:: Data for review ::

■ ■ ■ ■

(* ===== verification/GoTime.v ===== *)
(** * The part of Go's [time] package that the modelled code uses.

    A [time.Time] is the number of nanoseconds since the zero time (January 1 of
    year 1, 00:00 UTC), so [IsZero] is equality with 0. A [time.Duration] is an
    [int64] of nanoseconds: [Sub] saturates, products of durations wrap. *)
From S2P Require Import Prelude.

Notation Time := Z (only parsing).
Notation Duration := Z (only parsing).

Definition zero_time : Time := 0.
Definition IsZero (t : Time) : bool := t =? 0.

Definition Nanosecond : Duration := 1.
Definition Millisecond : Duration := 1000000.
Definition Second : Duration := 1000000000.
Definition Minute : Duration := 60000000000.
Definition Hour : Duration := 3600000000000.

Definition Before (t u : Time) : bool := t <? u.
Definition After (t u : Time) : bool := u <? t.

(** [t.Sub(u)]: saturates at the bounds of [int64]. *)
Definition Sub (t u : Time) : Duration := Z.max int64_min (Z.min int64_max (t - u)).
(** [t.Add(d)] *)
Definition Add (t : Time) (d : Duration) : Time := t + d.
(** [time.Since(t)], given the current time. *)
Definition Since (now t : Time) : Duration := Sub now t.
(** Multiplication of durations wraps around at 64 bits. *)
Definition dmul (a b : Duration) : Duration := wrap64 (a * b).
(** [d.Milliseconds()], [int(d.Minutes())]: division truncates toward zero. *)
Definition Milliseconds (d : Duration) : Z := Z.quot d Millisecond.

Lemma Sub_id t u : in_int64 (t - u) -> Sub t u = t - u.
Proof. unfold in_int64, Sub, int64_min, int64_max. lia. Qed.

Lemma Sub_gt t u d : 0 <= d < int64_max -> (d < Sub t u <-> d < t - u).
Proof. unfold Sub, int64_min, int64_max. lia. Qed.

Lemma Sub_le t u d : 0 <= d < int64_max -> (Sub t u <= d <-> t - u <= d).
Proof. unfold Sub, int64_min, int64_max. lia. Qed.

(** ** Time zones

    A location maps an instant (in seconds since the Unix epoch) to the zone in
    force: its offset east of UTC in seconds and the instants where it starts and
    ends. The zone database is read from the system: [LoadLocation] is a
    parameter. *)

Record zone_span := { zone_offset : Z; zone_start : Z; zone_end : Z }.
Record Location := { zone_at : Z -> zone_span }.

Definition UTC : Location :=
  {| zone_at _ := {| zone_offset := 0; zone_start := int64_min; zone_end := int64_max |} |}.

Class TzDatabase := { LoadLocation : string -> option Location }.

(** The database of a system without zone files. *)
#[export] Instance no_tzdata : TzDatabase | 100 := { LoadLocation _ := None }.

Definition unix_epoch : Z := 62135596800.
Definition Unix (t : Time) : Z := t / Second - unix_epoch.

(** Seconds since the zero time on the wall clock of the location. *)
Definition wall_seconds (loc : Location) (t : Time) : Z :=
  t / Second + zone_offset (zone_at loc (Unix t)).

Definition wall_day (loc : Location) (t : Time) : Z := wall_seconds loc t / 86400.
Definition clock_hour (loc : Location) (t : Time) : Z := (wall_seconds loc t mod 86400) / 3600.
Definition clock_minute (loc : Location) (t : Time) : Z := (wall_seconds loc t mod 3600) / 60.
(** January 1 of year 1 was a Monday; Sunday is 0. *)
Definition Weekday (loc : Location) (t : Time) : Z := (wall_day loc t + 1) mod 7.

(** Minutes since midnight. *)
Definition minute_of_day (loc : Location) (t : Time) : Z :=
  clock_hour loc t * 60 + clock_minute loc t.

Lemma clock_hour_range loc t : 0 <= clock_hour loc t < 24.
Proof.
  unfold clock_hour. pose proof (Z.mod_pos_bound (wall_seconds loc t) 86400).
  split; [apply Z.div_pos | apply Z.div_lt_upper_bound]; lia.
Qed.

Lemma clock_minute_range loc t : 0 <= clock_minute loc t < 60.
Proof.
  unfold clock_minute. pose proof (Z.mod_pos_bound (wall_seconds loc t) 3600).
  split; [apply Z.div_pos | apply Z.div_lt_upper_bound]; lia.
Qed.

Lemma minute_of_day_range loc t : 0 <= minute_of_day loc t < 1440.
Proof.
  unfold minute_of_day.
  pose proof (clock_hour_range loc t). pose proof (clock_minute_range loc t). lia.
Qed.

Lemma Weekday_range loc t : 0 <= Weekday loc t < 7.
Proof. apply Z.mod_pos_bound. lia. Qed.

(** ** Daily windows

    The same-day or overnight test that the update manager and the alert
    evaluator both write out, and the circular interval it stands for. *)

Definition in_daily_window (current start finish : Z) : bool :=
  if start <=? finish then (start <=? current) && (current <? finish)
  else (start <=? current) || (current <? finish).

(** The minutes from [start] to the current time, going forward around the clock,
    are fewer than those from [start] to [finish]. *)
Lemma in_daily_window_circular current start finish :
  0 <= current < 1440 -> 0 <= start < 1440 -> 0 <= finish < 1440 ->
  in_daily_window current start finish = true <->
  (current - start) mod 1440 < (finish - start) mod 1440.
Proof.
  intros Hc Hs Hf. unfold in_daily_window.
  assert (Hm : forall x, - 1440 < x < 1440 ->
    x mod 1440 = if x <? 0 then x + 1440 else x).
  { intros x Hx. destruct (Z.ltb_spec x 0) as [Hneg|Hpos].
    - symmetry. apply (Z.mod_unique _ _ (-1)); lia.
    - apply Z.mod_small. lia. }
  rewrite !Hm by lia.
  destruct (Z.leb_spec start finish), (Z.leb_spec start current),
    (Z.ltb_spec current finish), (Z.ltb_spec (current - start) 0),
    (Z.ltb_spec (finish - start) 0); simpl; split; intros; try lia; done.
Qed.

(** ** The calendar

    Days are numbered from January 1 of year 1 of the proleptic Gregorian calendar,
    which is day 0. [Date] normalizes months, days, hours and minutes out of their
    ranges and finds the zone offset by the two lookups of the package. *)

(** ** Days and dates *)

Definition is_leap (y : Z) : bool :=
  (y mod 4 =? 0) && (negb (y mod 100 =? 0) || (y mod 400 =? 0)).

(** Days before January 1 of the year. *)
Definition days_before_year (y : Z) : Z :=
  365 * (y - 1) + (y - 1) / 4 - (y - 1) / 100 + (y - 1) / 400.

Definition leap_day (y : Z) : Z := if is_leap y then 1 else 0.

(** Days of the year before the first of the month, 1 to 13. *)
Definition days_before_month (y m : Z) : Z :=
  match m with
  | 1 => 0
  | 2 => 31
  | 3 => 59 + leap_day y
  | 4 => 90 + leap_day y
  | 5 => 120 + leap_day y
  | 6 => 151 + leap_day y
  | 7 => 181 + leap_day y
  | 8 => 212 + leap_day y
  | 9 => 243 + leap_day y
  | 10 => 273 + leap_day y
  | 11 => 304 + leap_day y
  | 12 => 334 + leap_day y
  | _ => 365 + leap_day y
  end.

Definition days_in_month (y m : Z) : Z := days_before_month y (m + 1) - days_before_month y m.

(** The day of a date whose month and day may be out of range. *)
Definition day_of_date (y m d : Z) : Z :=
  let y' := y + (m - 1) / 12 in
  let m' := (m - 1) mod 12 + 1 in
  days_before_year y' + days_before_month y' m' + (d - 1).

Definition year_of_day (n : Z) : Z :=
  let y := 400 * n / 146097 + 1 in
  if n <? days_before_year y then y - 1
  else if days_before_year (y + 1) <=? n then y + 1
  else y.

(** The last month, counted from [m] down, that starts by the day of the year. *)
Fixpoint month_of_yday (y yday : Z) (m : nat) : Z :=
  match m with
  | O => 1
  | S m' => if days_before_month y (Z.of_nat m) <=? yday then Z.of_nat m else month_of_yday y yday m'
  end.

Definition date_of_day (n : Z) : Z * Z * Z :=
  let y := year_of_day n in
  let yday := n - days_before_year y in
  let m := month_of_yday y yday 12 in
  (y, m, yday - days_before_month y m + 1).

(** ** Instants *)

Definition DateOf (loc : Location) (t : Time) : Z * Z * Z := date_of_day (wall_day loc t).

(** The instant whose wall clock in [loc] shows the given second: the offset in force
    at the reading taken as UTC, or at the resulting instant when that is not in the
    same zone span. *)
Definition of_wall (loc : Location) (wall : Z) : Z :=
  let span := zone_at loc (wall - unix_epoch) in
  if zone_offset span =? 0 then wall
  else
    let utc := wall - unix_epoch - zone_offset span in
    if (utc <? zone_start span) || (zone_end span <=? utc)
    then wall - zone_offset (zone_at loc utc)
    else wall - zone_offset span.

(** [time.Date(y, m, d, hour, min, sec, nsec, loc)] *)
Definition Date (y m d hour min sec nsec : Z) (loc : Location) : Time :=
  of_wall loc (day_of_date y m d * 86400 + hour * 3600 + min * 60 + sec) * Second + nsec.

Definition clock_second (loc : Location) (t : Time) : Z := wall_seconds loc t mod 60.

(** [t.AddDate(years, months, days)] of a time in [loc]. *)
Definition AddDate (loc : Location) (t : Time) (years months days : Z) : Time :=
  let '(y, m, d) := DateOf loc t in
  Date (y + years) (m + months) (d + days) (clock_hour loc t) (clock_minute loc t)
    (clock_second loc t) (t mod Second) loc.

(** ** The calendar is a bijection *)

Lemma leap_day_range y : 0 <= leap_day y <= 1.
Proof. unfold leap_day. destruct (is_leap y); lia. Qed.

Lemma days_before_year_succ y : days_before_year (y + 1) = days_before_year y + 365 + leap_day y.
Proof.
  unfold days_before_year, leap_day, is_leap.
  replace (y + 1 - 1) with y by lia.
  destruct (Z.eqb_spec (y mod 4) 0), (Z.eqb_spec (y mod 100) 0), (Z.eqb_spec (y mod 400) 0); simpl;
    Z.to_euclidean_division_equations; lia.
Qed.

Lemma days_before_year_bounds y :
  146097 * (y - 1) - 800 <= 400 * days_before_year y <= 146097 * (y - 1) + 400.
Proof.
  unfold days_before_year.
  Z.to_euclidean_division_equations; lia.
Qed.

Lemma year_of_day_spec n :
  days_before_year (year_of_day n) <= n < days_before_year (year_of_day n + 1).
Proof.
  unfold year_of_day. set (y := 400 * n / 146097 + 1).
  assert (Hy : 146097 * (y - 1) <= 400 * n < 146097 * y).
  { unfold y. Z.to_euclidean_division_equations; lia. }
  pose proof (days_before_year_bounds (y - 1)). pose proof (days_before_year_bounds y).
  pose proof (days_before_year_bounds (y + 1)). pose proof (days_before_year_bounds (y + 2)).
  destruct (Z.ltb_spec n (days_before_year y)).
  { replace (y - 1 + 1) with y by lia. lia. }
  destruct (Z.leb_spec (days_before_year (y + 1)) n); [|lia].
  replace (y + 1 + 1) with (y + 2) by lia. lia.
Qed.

■ ■ ■ ■

:: Task directions ::
Begin at the first line of the entries above and copy every line exactly, ending with the line that contains "Definition Add (t".

:: Solution to this exercise ::
(* ===== verification/GoTime.v ===== *)
(** * The part of Go's [time] package that the modelled code uses.

    A [time.Time] is the number of nanoseconds since the zero time (January 1 of
    year 1, 00:00 UTC), so [IsZero] is equality with 0. A [time.Duration] is an
    [int64] of nanoseconds: [Sub] saturates, products of durations wrap. *)
From S2P Require Import Prelude.

Notation Time := Z (only parsing).
Notation Duration := Z (only parsing).

Definition zero_time : Time := 0.
Definition IsZero (t : Time) : bool := t =? 0.

Definition Nanosecond : Duration := 1.
Definition Millisecond : Duration := 1000000.
Definition Second : Duration := 1000000000.
Definition Minute : Duration := 60000000000.
Definition Hour : Duration := 3600000000000.

Definition Before (t u : Time) : bool := t <? u.
Definition After (t u : Time) : bool := u <? t.

(** [t.Sub(u)]: saturates at the bounds of [int64]. *)
Definition Sub (t u : Time) : Duration := Z.max int64_min (Z.min int64_max (t - u)).
(** [t.Add(d)] *)
Definition Add (t : Time) (d : Duration) : Time := t + d.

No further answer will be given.